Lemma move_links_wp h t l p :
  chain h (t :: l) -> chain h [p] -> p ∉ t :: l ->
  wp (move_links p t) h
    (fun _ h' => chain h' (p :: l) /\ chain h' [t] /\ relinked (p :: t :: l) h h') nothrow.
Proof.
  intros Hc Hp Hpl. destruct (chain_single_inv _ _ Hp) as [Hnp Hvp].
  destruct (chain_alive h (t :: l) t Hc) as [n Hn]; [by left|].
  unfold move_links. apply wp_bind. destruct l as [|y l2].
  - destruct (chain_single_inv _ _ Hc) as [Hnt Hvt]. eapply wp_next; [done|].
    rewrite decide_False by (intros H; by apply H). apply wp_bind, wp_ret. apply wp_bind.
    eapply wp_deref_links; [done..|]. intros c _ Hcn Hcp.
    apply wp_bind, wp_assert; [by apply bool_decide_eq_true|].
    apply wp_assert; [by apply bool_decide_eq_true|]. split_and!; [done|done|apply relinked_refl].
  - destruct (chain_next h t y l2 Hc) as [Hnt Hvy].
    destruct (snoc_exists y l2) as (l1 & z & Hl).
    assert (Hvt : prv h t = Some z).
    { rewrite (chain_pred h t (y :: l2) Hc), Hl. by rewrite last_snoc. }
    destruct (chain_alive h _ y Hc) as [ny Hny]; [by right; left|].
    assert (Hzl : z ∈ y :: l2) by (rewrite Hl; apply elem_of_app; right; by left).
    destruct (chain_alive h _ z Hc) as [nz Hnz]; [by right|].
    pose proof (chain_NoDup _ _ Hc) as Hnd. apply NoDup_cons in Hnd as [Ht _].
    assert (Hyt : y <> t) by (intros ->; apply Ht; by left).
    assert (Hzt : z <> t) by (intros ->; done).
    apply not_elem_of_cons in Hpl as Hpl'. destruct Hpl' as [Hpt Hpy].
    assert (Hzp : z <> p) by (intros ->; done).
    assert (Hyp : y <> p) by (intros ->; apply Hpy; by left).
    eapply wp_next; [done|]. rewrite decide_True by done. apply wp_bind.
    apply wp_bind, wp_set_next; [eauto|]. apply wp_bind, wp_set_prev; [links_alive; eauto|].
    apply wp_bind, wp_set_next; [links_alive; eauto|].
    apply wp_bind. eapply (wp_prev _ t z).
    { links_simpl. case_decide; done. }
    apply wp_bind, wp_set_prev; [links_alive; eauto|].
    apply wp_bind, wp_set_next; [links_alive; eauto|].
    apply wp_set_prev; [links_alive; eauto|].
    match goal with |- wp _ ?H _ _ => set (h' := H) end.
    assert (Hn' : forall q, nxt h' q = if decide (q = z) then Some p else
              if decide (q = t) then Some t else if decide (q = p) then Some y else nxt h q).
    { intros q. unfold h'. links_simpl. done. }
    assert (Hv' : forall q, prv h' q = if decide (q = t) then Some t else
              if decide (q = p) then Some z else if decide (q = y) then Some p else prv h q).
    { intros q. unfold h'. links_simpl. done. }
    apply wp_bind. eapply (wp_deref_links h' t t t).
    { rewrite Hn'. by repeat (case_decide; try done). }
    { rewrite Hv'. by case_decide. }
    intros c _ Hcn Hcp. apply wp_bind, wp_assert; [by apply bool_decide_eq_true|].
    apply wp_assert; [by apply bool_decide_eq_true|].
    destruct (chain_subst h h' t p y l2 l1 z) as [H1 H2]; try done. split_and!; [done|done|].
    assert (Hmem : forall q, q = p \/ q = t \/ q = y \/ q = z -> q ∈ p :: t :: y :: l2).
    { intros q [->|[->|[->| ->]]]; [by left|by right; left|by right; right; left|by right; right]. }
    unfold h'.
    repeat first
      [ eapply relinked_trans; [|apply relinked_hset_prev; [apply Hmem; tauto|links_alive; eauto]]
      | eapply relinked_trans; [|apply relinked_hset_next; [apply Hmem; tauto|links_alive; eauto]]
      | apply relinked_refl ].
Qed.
━━━━━━━━━━━━━━━━━━━━
[Your assignment]
Output the lines above exactly, but only those between the line holding "intros q [->|[->|[->|" and the line holding "[ eapply relinked_trans;", inclusive.

[Solution for this task]
    { intros q [->|[->|[->| ->]]]; [by left|by right; left|by right; right; left|by right; right]. }
    unfold h'.
    repeat first
      [ eapply relinked_trans; [|apply relinked_hset_prev; [apply Hmem; tauto|links_alive; eauto]]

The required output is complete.